108. Quando sentì che stava per giungere il momento della sua partenza da questa terra, - come gli era stato anche indicato da una rivelazione divina due anni prima, - convocati attorno a sé i suoi frati che desiderava rivedere, impartì a ciascuno la benedizione, conforme a quanto gli veniva indicato dal cielo, come un tempo il patriarca Giacobbe benedisse i suoi figli, o meglio ancora come un altro Mosé, che accingendosi a salire sul Sinai mostratogli da Dio, elargì copiose benedizioni al popolo d'Israele.

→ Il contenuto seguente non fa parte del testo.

Lemma step_run (self : SmarterVault.Fields Contract) w :
  step self w
  = Ok (length (templates w),
        mkWorld
          (templates w
           ++ [ {| outputs :=
                     (SmarterVault.amount_step self,
                      UndoSend
                        {| UndoSend.from_contract :=
                             SmarterVault.cold_storage self (calls w)
                               (SmarterVault.amount_step self);
                           UndoSend.to_key := SmarterVault.hot_storage self;
                           UndoSend.timeout := SmarterVault.mature self;
                           UndoSend.amount := SmarterVault.amount_step self |})
                     :: (if SmarterVault.n_steps self >? 1 then
                           [ ((SmarterVault.n_steps self - 1)
                              * SmarterVault.amount_step self,
                              SmarterVault
                                {| SmarterVault.cold_storage :=
                                     SmarterVault.cold_storage self;
                                   SmarterVault.hot_storage :=
                                     SmarterVault.hot_storage self;
                                   SmarterVault.n_steps :=
                                     SmarterVault.n_steps self - 1;
                                   SmarterVault.timeout :=
                                     SmarterVault.timeout self;
                                   SmarterVault.mature :=
                                     SmarterVault.mature self;
                                   SmarterVault.amount_step :=
                                     SmarterVault.amount_step self |}) ]
                         else []);
                   sequence := Some (time (SmarterVault.timeout self));
                   lock_time := None |} ])
          (calls w ++ [SmarterVault.amount_step self])).
Proof.
  open_world w. unfold step. run.
  destruct (SmarterVault.n_steps self >? 1); run; reflexivity.
Qed.
(** * ElGamal signature toolkit: a shallow embedding of [elgamal.js]

    The numeric engine of the repository (modular exponentiation, signature
    verification, baby-step/giant-step discrete logarithm, negative modulo,
    brute-force modular inverse, subtractive gcd and nonce recovery) is
    transcribed function by function, and the statements of the specification
    are settled against it.

    Conventions of the embedding.
    - A JavaScript number holding an integer is a [Z].  The model is exact as
      long as every intermediate value is an integer below 2^53; [NaN] and
      the infinities (division or remainder by zero) are outside it, and the
      theorems carry the hypotheses that keep divisors away from zero.
    - [a % b] is the truncated remainder [Z.rem a b]: its sign is the sign of
      the dividend [a].
    - [Math.floor (a / b)] is the floor division [a / b] of [Z].
    - [Math.floor (Math.sqrt p + 1)] is [Z.sqrt p + 1], for [p >= 0].
    - The array [value] of [discreteLogarithm] is created with holes only and
      is written and read at arbitrary integer keys; it is a finite map from
      keys to stored indices, and reading a hole gives no entry.
    - A [for] loop over a range walks the list of its index values.  The two
      loops whose trip count is not bounded by the source ([gcd] and
      [negativeModulo]) take a fuel argument and answer [None] when it runs
      out; a call diverges when it answers [None] for every fuel, and a
      result, once reached, is the same for every larger fuel.  [calculateK]
      calls both and hands its fuel on to them. *)

From Stdlib Require Import ZArith Zdivisibility Zcong Zquot Lia.
From Stdlib Require ZmodInv.
From stdpp Require Import base option list list_numbers gmap pretty.

Local Open Scope Z_scope.

(** ** Fast modular exponentiation *)

(** The body of [while (exponent > 0)].  A positive exponent is its list of
    bits, least significant first: [exponent % 2] is the head bit and
    [Math.floor (exponent / 2)] the tail, so the loop is a recursion on the
    binary representation ([fme_while_unfold] below states the loop equation
    in the source's own terms). *)
Fixpoint fme_loop (exponent : positive) (result x modulo : Z) : Z :=
  match exponent with
  | xH => Z.rem (result * x) modulo
  | xO exponent' => fme_loop exponent' result (Z.rem (x * x) modulo) modulo
  | xI exponent' =>
      fme_loop exponent' (Z.rem (result * x) modulo) (Z.rem (x * x) modulo) modulo
  end.

Definition fme_while (exponent result x modulo : Z) : Z :=
  match exponent with
  | Zpos e => fme_loop e result x modulo
  | _ => result
  end.

Definition fastModularExponentiation (base exponent modulo : Z) : Z :=
  let base := Z.rem base modulo in
  let result := 1 in
  let x := base in
  fme_while exponent result x modulo.

(** ** Signature verification *)

Definition verify (alpha beta modulo m signature1 signature2 : Z) : bool :=
  let v1 := fastModularExponentiation alpha m modulo in
  let v2 :=
    fastModularExponentiation
      (fastModularExponentiation beta signature1 modulo *
       fastModularExponentiation signature1 signature2 modulo)
      1 modulo in
  v1 =? v2.

(** ** Discrete logarithm (baby-step/giant-step) *)

(** [for (let i = n; i >= 1; i--)]: the index values, in the order visited. *)
Definition giantIndices (n : Z) : list Z := reverse (seqZ 1 n).

(** [value[fastModularExponentiation(alpha, i * n, modulo)] = i] *)
Definition giantWrite (alpha n modulo : Z) (value : gmap Z Z) (i : Z) : gmap Z Z :=
  <[fastModularExponentiation alpha (i * n) modulo := i]> value.

Definition giantSteps (alpha n modulo : Z) : gmap Z Z :=
  foldl (giantWrite alpha n modulo) ∅ (giantIndices n).

(** The second loop, [for (let i = 0; i < n; i++)], over the index values
    still to visit; [-1] is the value returned after the loop. *)
Fixpoint babySteps (value : gmap Z Z) (alpha beta modulo n : Z) (indices : list Z) : Z :=
  match indices with
  | [] => -1
  | i :: rest =>
      let curr := Z.rem (fastModularExponentiation alpha i modulo * beta) modulo in
      match value !! curr with
      | Some v =>
          if v >? 0 then
            let ans := v * n - i in
            if ans <? modulo then ans
            else babySteps value alpha beta modulo n rest
          else babySteps value alpha beta modulo n rest
      | None => babySteps value alpha beta modulo n rest
      end
  end.

Definition discreteLogarithm (alpha beta modulo : Z) : Z :=
  let n := Z.sqrt modulo + 1 in
  let value := giantSteps alpha n modulo in
  babySteps value alpha beta modulo n (seqZ 0 n).

(** ** Negative modulo *)

(** [for (; i < modulo; i--) { if (modulo * i < negativeNumber) break }]:
    the value of [i] when the loop is left. *)
Fixpoint negativeModulo_loop (fuel : nat) (negativeNumber modulo i : Z) : option Z :=
  match fuel with
  | O => None
  | S fuel' =>
      if i <? modulo then
        if modulo * i <? negativeNumber then Some i
        else negativeModulo_loop fuel' negativeNumber modulo (i - 1)
      else Some i
  end.

Definition negativeModulo (fuel : nat) (negativeNumber modulo : Z) : option Z :=
  i ← negativeModulo_loop fuel negativeNumber modulo (-1);
  Some (-1 * (modulo * i) + negativeNumber).
(** * Payton: pairwise collision detection

    A shallow embedding of [payton/math/geometry.py] and
    [payton/scene/collision.py], and the properties of the collision
    detector stated over it.

    The loader of Quake 2 models ([payton/scene/geometry/md2.py]) and the
    builders of the sphere and of the cylinder are embedded in modules of
    their own, [MD2], [Sphere] and [Cylinder], each with the exceptions it
    can raise.

    Conventions.
    - Python floats are kept abstract behind the [Scalar] interface; the
      instance [binary64] interprets them as IEEE double precision numbers so
      that the definitions can be run on concrete inputs, and the instance
      [exact] as real numbers, where the geometry of a statement is read.
      The power [x ** 2] on a scalar is kept apart, in [Power].
    - A raised Python exception is the [Raise] outcome of a [result].
    - Objects have identity: the roster and the pair cache hold references
      ([oid]) and the geometry behind a reference is read from a [heap]. *)

From Stdlib Require Import Reals Lra.
From Stdlib Require Import List ZArith Bool Arith Lia String Floats.
From Stdlib Require Import Ascii DecimalString DecimalZ.
Import ListNotations.

Set Implicit Arguments.

(** ** Exceptions and results *)

Inductive exn : Type :=
| IndexError
| TypeError.

Inductive result (A : Type) : Type :=
| Ok (a : A)
| Raise (e : exn).

Arguments Ok {A} a.
Arguments Raise {A} e.

Definition rbind {A B : Type} (r : result A) (k : A -> result B) : result B :=
  match r with
  | Ok a => k a
  | Raise e => Raise e
  end.

Declare Scope result_scope.
Delimit Scope result_scope with result.
Notation "x <- r ;; k" := (rbind r (fun x => k))
  (at level 61, r at next level, right associativity) : result_scope.
Local Open Scope result_scope.

(** Python subscription [l[i]] on a list: a negative index counts from the
    end, anything outside the list raises [IndexError]. *)
Definition getitem {A : Type} (l : list A) (i : Z) : result A :=
  let n := Z.of_nat (List.length l) in
  let k := if (i <? 0)%Z then (i + n)%Z else i in
  if ((0 <=? k) && (k <? n))%Z
  then match nth_error l (Z.to_nat k) with
       | Some a => Ok a
       | None => Raise IndexError
       end
  else Raise IndexError.

(** ** Scalars *)

(** The floating point operations the two modules use. [float32] is the
    conversion [np.array(_, dtype=np.float32)] applies to each component. *)
Class Scalar : Type := {
  num : Type;
  add : num -> num -> num;
  sub : num -> num -> num;
  mul : num -> num -> num;
  sqrt : num -> num;
  leb : num -> num -> bool;
  ltb : num -> num -> bool;
  zero : num;
  one : num;
  float32 : num -> num
}.

(** [v ** 2] on a component of an array: numpy squares an array by
    multiplying each component by itself. *)
Definition sqr {S : Scalar} (x : num) : num := mul x x.

(** [a > b] is [b < a]. *)
Definition gtb {S : Scalar} (a b : num) : bool := ltb b a.

(** [x ** 2] on a number that is not an array. Python and numpy hand it to
    the power function of the platform's mathematics library, which need
    not round as the product [x * x] does: [length_pow2] is the power on
    the number [pyrr.vector3.length] returns, [radius_pow2] the power on the
    radius the caller gives. *)
Class Power (S : Scalar) : Type := {
  length_pow2 : num -> num;
  radius_pow2 : num -> num
}.

(** Rounding of a double to the nearest single precision number (ties to
    even), as a double. *)
Definition round_binary32 (x : float) : float :=
  match Prim2SF x with
  | S754_finite s m e =>
      SF2Prim (binary_normalize 24 128 (if s then Z.neg m else Z.pos m) e s)
  | _ => x
  end.

Definition binary64 : Scalar := {|
  num := float;
  add := PrimFloat.add;
  sub := PrimFloat.sub;
  mul := PrimFloat.mul;
  sqrt := PrimFloat.sqrt;
  leb := PrimFloat.leb;
  ltb := PrimFloat.ltb;
  zero := 0%float;
  one := 1%float;
  float32 := round_binary32
|}.

(** Exact arithmetic: the same operations on real numbers, where nothing
    is rounded and a square is a product. This is where the geometry of a
    claim is read. *)
Definition Rleb (a b : R) : bool := if Rle_dec a b then true else false.

Definition Rltb (a b : R) : bool := if Rlt_dec a b then true else false.

Definition exact : Scalar := {|
  num := R;
  add := Rplus;
  sub := Rminus;
  mul := Rmult;
  sqrt := R_sqrt.sqrt;
  leb := Rleb;
  ltb := Rltb;
  zero := 0%R;
  one := 1%R;
  float32 := fun x => x
|}.



(** ** payton.math.geometry *)

Module Geometry.
Section Geometry.
Context {S : Scalar}.

(** A row of a 4x4 matrix, or a homogeneous point or direction. *)
Record vec4 : Type := Vec4 { vx : num; vy : num; vz : num; vw : num }.

(** [v2 - v1] on arrays, component by component. *)
Definition vsub (a b : vec4) : vec4 :=
  Vec4 (sub (vx a) (vx b)) (sub (vy a) (vy b))
       (sub (vz a) (vz b)) (sub (vw a) (vw b)).

(** [pyrr.vector3.length]: the square root of the sum of the squared
    components of the array it is given. *)
Definition vector_length (v : vec4) : num :=
  sqrt (add (add (add (sqr (vx v)) (sqr (vy v))) (sqr (vz v))) (sqr (vw v))).

Definition point_project (p origin direction : vec4) : num :=
  add (add (mul (vx direction) (sub (vx p) (vx origin)))
           (mul (vy direction) (sub (vy p) (vy origin))))
      (mul (vz direction) (sub (vz p) (vz origin))).

Definition distance (v1 v2 : vec4) : num :=
  let v3 := vsub v2 v1 in
  vector_length v3.

Definition distance2 {P : Power S} (v1 v2 : vec4) : num :=
  let v3 := vsub v2 v1 in
  length_pow2 (vector_length v3).

Definition combine (v1 v2 : vec4) (f1 f2 : num) : vec4 :=
  let x := add (mul f1 (vx v1)) (mul f2 (vx v2)) in
  let y := add (mul f1 (vy v1)) (mul f2 (vy v2)) in
  let z := add (mul f1 (vz v1)) (mul f2 (vz v2)) in
  let w := add (mul f1 (vw v1)) (mul f2 (vw v2)) in
  Vec4 (float32 x) (float32 y) (float32 z) (float32 w).

Definition raycast_sphere_intersect {P : Power S}
    (start vector sphere_center : vec4) (sphere_radius : num) : bool :=
  let proj := point_project sphere_center start vector in
  let proj := if ltb proj zero then zero else proj in
  let vc := combine start vector one proj in
  let dist := distance2 sphere_center vc in
  ltb dist (radius_pow2 sphere_radius).

End Geometry.

(** A row of double precision numbers. *)
Definition row (x y z w : float) : @vec4 binary64 := Vec4 (S := binary64) x y z w.

End Geometry.

(** ** payton.scene.collision: the classification of one pair *)

Module Collision.
Import Geometry.

(** The methods [_test] calls, in the order it calls them. *)
Inductive call : Type :=
| BoundingSphere
| SphereInSphere
| MeshCollision.

Section Classification.
Context {S : Scalar}.

(** A point of a triangle: three [float32] components. *)
Definition point : Type := (num * num * num)%type.

(** What the detector reads of a tracked object: whether it is an instance
    of [Sphere], row 3 of its model matrix once [update_matrix] has run,
    its bounding radius and its flat index and vertex buffers. *)
Record Object : Type := {
  is_Sphere : bool;
  _model_matrix_3 : vec4;
  bounding_radius : num;
  _indices : list Z;
  _vertices : list num
}.

(** [line_triangle_intersect] is imported from [payton.math.geometry]; it
    takes a segment and a triangle and answers with a boolean. *)
Variable line_triangle_intersect :
  point -> point -> point -> point -> point -> bool.

Definition _dist (obj1 obj2 : Object) : num :=
  let p1 := _model_matrix_3 obj1 in
  let p2 := _model_matrix_3 obj2 in
  distance p1 p2.

Definition _bounding_sphere_collision (obj1 obj2 : Object) : bool :=
  let dist := _dist obj1 obj2 in
  let total_radius := add (bounding_radius obj1) (bounding_radius obj2) in
  leb dist total_radius.
(** the rule that fires is the first one, in list order, whose pattern is
    found in the phrase *)
Lemma first_rule_Some nl rs res :
  first_rule nl rs = Some res ->
  exists before pattern template after params,
    rs = before ++ (pattern, template) :: after
    /\ Forall (fun rule => Re.search (fst rule) nl = None) before
    /\ Re.search pattern nl = Some params
    /\ res = format template params.
Proof.
  induction rs as [| [p t] rs IH]; [discriminate |]. simpl.
  destruct (Re.search p nl) as [params |] eqn:Hs.
  - intros [= <-]. exists [], p, t, rs, params. auto.
  - intros Hf.
    destruct (IH Hf) as (before & p' & t' & after & params & -> & Hb & Hp & ->).
    exists ((p, t) :: before), p', t', after, params.
    split; [reflexivity |]. split; [constructor; assumption | auto].
Qed.

Lemma first_rule_None nl rs :
  first_rule nl rs = None ->
  Forall (fun rule => Re.search (fst rule) nl = None) rs.
Proof.
  induction rs as [| [p t] rs IH]; [constructor |]. simpl.
  destruct (Re.search p nl) eqn:Hs; [discriminate |].
  intros Hf. constructor; auto.
Qed.

(** a rule is sound when its pattern is in the fragment and flat, its
    template asks for no group the pattern lacks, and the template is in
    lower case *)
Definition rule_ok (rule : string * string) : bool :=
  match Re.compile (fst rule) with
  | Some r => flat r && fields_below (ngroups r) (snd rule)
              && is_lower (snd rule)
  | None => false
  end.

Lemma table_rules_ok : forallb rule_ok (rules command_patterns) = true.
Proof. vm_compute. reflexivity. Qed.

Alla sua sinistra stava frate Elia e tutto attorno gli altri suoi figli. Egli allora incrociò le braccia per porre la destra sul capo del frate Elia ed, essendo cieco, domandò: «Su chi tengo la mia mano?». «Su frate Elia», gli risposero, «O figlio, in tutto e per tutto; e come l'Altissimo, sotto la tua direzione, rese numerosi i miei fratelli e figlioli, così su te e in te li benedico tutti. In cielo e in terra ti benedica Iddio, Re di tutte le cose. Ti benedico come posso e più di quanto è in mio potere, e quello che non posso fare io, lo faccia in te Colui che tutto può. Si ricordi Dio del tuo lavoro e della tua opera e ti riservi la tua mercede nel giorno della retribuzione dei giusti. Che tu possa trovare qualunque benedizione desideri e sia esaudita qualsiasi tua giusta domanda». «Addio figli miei tutti, vivete nel timore di Dio e rimanete in Lui sempre, perché sta per sopraggiungere sudi voi una prova e tribulazione assai grande e paurosa. Beati quelli che persevereranno nelle sante opere intraprese; non pochi purtroppo si separeranno da loro a causa degli scandali. Quanto a me mi affretto verso il Signore; ho fiducia di giungere al mio Dio che ho servito devotamente nel mio spirito».
Dimorava allora il Santo nel palazzo del vescovo di Assisi, e pregò i frati di trasportarlo in fretta a Santa Maria della Porziuncola, volendo rendere l'anima a Dio là dove, come abbiamo detto, per la prima volta aveva conosciuto chiaramente la via della verità.